Saved entries:
(** * bevry/hooks: the React hooks of [source/index.ts]

    A shallow embedding of [useInterval] (the effect that resolves the
    interval and arms the one-shot timer) and of [useKeyPress] /
    [useEscapeKey] (the keyboard listeners), followed by the properties
    the specification states about them.

    Numbers are the integer Durations of the specification, embedded as
    [Z].  Comparisons and assignments are those of JavaScript for every
    integer a Number can hold; the default sort compares numerals, and
    [Number::toString] is the exact decimal numeral for the safe integers
    (up to [MAX_SAFE_INTEGER]), so what is proved about the order chosen
    by [sort()] is stated for arrays of such elements.  Arrays live in a
    heap and are passed by reference, as in JavaScript, so that the
    in-place [Array.prototype.sort] is visible. *)

From stdpp Require Import gmap strings list sorting pretty.

Local Open Scope Z_scope.

(** ** JavaScript values *)

Definition loc := positive.

(** What the variable [interval] can hold once it is no longer an array:
    a number, or [undefined] (the result of indexing past the end). *)
Inductive scalar :=
  | Undefined
  | Number (n : Z).

(** [number | number[]], plus the [undefined] that line 28 can store. *)
Inductive value :=
  | Scalar (s : scalar)
  | ArrayRef (l : loc).

Global Instance scalar_eq_dec : EqDecision scalar.
Proof. solve_decision. Defined.
Global Instance value_eq_dec : EqDecision value.
Proof. solve_decision. Defined.

(** [Number.MAX_SAFE_INTEGER], 2^53 - 1: up to it every integer is a
    Number and [Number::toString] prints its exact decimal numeral. *)
Definition MAX_SAFE_INTEGER : Z := 9007199254740991.

(** The store of [number[]] objects. *)
Abbreviation heap := (gmap loc (list Z)).

(** ** The array primitives used by [useInterval] *)

Module Array.

(** [a.length] *)
Definition length (h : heap) (l : loc) : option nat :=
  xs ← h !! l; Some (List.length xs).

(** [a.filter(p)]: allocates a new array, the receiver is only read. *)
Definition filter (P : Z → Prop) `{∀ x, Decision (P x)}
    (h : heap) (l : loc) : option (heap * loc) :=
  xs ← h !! l;
  let l' := fresh (dom h) in
  Some (<[l' := base.filter P xs]> h, l').

(** The default comparison of [a.sort()]: elements are compared through
    their string conversions, by code unit.  The conversion is the exact
    decimal numeral, which is [Number::toString] for elements up to
    [MAX_SAFE_INTEGER]; beyond it JavaScript prints rounded digits or an
    exponent, and the order can differ. *)
Definition SortCompare_le (x y : Z) : Prop :=
  String.le (pretty x) (pretty y).

Global Instance SortCompare_le_dec : RelDecision SortCompare_le.
Proof. intros x y. unfold SortCompare_le. apply _. Defined.

(** [a.sort()]: sorts the receiver in place and returns it. *)
Definition sort (h : heap) (l : loc) : option (heap * loc) :=
  xs ← h !! l;
  Some (<[l := merge_sort SortCompare_le xs]> h, l).

(** [a[i]]: [undefined] past the end. *)
Definition get (h : heap) (l : loc) (i : nat) : option scalar :=
  xs ← h !! l;
  Some (from_option Number Undefined (xs !! i)).

End Array.

(** [v < n] for a number [n]: [undefined] converts to [NaN], and every
    comparison with [NaN] is false. *)
Definition js_lt (v : scalar) (n : Z) : bool :=
  match v with
  | Undefined => false
  | Number m => bool_decide (m < n)
  end.

(** ** [useInterval] *)

(** The variables the effect closes over.  [interval] is assigned to by
    the effect itself. *)
Record Closure := mkClosure {
  interval : value;
  threshold : Z;
  iterations : Z;
}.

(** [setTimeout(() => setIterations(iterations + 1), delay)] *)
Record Timer := mkTimer {
  delay : scalar;
  setIterations : Z;
}.

Definition set_interval (c : Closure) (s : scalar) : Closure :=
  {| interval := Scalar s; threshold := threshold c;
     iterations := iterations c |}.

(** Lines 31-40: the part of the effect after the array has been reduced
    to a single value.  The result is the closure as the effect leaves it
    and the timer it armed, if any. *)
Definition arm (c : Closure) (s : scalar) : Closure * option Timer :=
  if js_lt s 0 then (set_interval c s, None)
  else
    let s' := if js_lt s (threshold c) then Number (threshold c) else s in
    (set_interval c s',
     Some {| delay := s'; setIterations := iterations c + 1 |}).

(** Lines 23-41: the function passed to [useEffect].  [None] stands for a
    reference to no array, which no JavaScript state contains. *)
Definition useInterval_effect (h : heap) (c : Closure)
    : option (heap * Closure * option Timer) :=
  match interval c with
  | ArrayRef l =>
      n ← Array.length h l;
      if decide (n = 0%nat) then Some (h, c, None)
      else
        '(h1, l1) ← Array.filter (λ ms, 0 ≤ ms) h l;
        '(h2, l2) ← Array.sort h1 l1;
        s ← Array.get h2 l2 0%nat;
        Some (h2, (arm c s).1, (arm c s).2)
  | Scalar s => Some (h, (arm c s).1, (arm c s).2)
  end.

(** The effective Duration handed to the timer primitive. *)
Inductive Resolution :=
  | NoTimer
  | Delay (d : scalar).

Definition resolution (r : heap * Closure * option Timer) : Resolution :=
  match r.2 with
  | None => NoTimer
  | Some t => Delay (delay t)
  end.

Definition resolve (h : heap) (c : Closure) : option Resolution :=
  resolution <$> useInterval_effect h c.

(** The steps of the effect on the contents of the array and on the
    single value, for stating what [resolve] computes. *)

(** [interval.filter(ms => ms >= 0).sort()[0]] on the contents. *)
Definition picked (xs : list Z) : scalar :=
  from_option Number Undefined
    (merge_sort Array.SortCompare_le (base.filter (λ ms, 0 ≤ ms) xs) !! 0%nat).

(** The heap the array branch leaves behind: one new array, the filtered
    copy, sorted. *)
Definition heap_after (h : heap) (xs : list Z) : heap :=
  <[fresh (dom h) :=
      merge_sort Array.SortCompare_le (base.filter (λ ms, 0 ≤ ms) xs)]> h.

(** Lines 31 and 33 as a function of the single value and the threshold. *)
Definition resolve_scalar (t : Z) (s : scalar) : Resolution :=
  if js_lt s 0 then NoTimer
  else Delay (if js_lt s t then Number t else s).

(** What the caller passed, read through the heap: the value of a
    number, the contents of an array. *)
Inductive Input :=
  | Single (d : scalar)
  | Multiple (ds : list Z).

Definition read_input (h : heap) (v : value) : option Input :=
  match v with
  | Scalar s => Some (Single s)
  | ArrayRef l => Multiple <$> h !! l
  end.

(** The sentence of the documentation, "if an array, then the smallest
    non-negative number is used", as a function of its own: it is what
    the code is compared with, not part of the embedding. *)
Definition smallest_non_negative (ds : list Z) : option Z :=
  match base.filter (λ ms, 0 ≤ ms) ds with
  | [] => None
  | d :: ds' => Some (foldr Z.min d ds')
  end.

(** The invariant of the data model: no timer, or a delay that is a
    number, at least the threshold and at least zero. *)
Definition effective (t : Z) (r : Resolution) : Prop :=
  match r with
  | NoTimer => True
  | Delay Undefined => False
  | Delay (Number n) => t ≤ n ∧ 0 ≤ n
  end.

(** ** The keyboard hooks *)

Record KeyboardEvent := mkKeyboardEvent {
  keyCode : Z;
  shiftKey : bool;
  metaKey : bool;
  altKey : bool;
  ctrlKey : bool;
}.

Section keyboard.
(** What a callback does when it is invoked, as a trace of actions. *)
Context {A : Type}.

(** A function object: its identity, which [removeEventListener]
    compares, and its body. *)
Record Listener := mkListener {
  ident : positive;
  body : KeyboardEvent → list A;
}.

(** The listeners of [document], by event type, in registration order. *)
Abbreviation Document := (gmap string (list Listener)).

Definition listeners (doc : Document) (type : string) : list Listener :=
  default [] (doc !! type).

(** [document.addEventListener(type, f)]: a listener already registered
    for the type is not added again. *)
Definition addEventListener (type : string) (f : Listener)
    (doc : Document) : Document :=
  if decide (ident f ∈ ident <$> listeners doc type) then doc
  else <[type := listeners doc type ++ [f]]> doc.

(** [document.removeEventListener(type, f)] *)
Definition removeEventListener (type : string) (f : Listener)
    (doc : Document) : Document :=
  match doc !! type with
  | Some fs => <[type := base.filter (λ g, ident g ≠ ident f) fs]> doc
  | None => doc
  end.

(** An event of the given type reaches [document]: every listener of
    the type runs, in order. *)
Definition dispatchEvent (type : string) (e : KeyboardEvent)
    (doc : Document) : list A :=
  f ← listeners doc type; body f e.

(** Lines 75-82.  The effect registers the callback and returns the
    cleanup that removes it. *)
Definition useKeyPress (callback : Listener) (doc : Document)
    : Document * (Document → Document) :=
  (addEventListener "keypress" callback doc,
   removeEventListener "keypress" callback).

(** Lines 88-92.  [fn] is the identity of the function expression
    handed to [useKeyPress]. *)
Definition useEscapeKey (fn : positive)
    (callback : KeyboardEvent → list A) (doc : Document)
    : Document * (Document → Document) :=
  useKeyPress
    {| ident := fn;
       body := λ e, if decide (keyCode e = 27) then callback e else [] |}
    doc.

(** Lines 50-59.  The effect registers the callback for key-down and for
    key-up; the cleanup removes both registrations. *)
Definition useKey (callback : Listener) (doc : Document)
    : Document * (Document → Document) :=
  (addEventListener "keyup" callback
     (addEventListener "keydown" callback doc),
   λ doc', removeEventListener "keyup" callback
             (removeEventListener "keydown" callback doc')).

(** Lines 65-69.  [fn] is the identity of the function expression handed
    to [useKey]. *)
Definition useMetaKey (fn : positive)
    (callback : bool → list A) (doc : Document)
    : Document * (Document → Document) :=
  useKey
    {| ident := fn;
       body := λ e, callback (shiftKey e || metaKey e || altKey e || ctrlKey e) |}
    doc.

End keyboard.

(** ** The component that calls [useInterval] *)

(** What React keeps for one component instance between renders: the cell
    of [useState(0)], and the timer armed by the last effect until it
    completes or the effect's cleanup, [clearTimeout(timer)], clears it. *)
Record Instance := mkInstance {
  cell : Z;
  pending : option Timer;
}.

(** Lines 16-44, one render.  The hook reads [iterations] from the cell
    and returns it; after the render React runs the cleanup of the
    previous effect, which drops the timer still pending, and then the new
    effect, whose closure holds this render's arguments. *)
Definition useInterval (h : heap) (interval : value) (threshold : Z)
    (i : Instance) : option (Z * heap * Instance) :=
  let iterations := cell i in
  r ← useInterval_effect h (mkClosure interval threshold iterations);
  Some (iterations, r.1.1, {| cell := cell i; pending := r.2 |}).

What is needed ::
Among the entries above, find the line with "copy, sorted. *)" and the line with "(** Lines 31 and"; give again exactly these two lines and all lines between them.

Response ::
    copy, sorted. *)
Definition heap_after (h : heap) (xs : list Z) : heap :=
  <[fresh (dom h) :=
      merge_sort Array.SortCompare_le (base.filter (λ ms, 0 ≤ ms) xs)]> h.

(** Lines 31 and 33 as a function of the single value and the threshold. *)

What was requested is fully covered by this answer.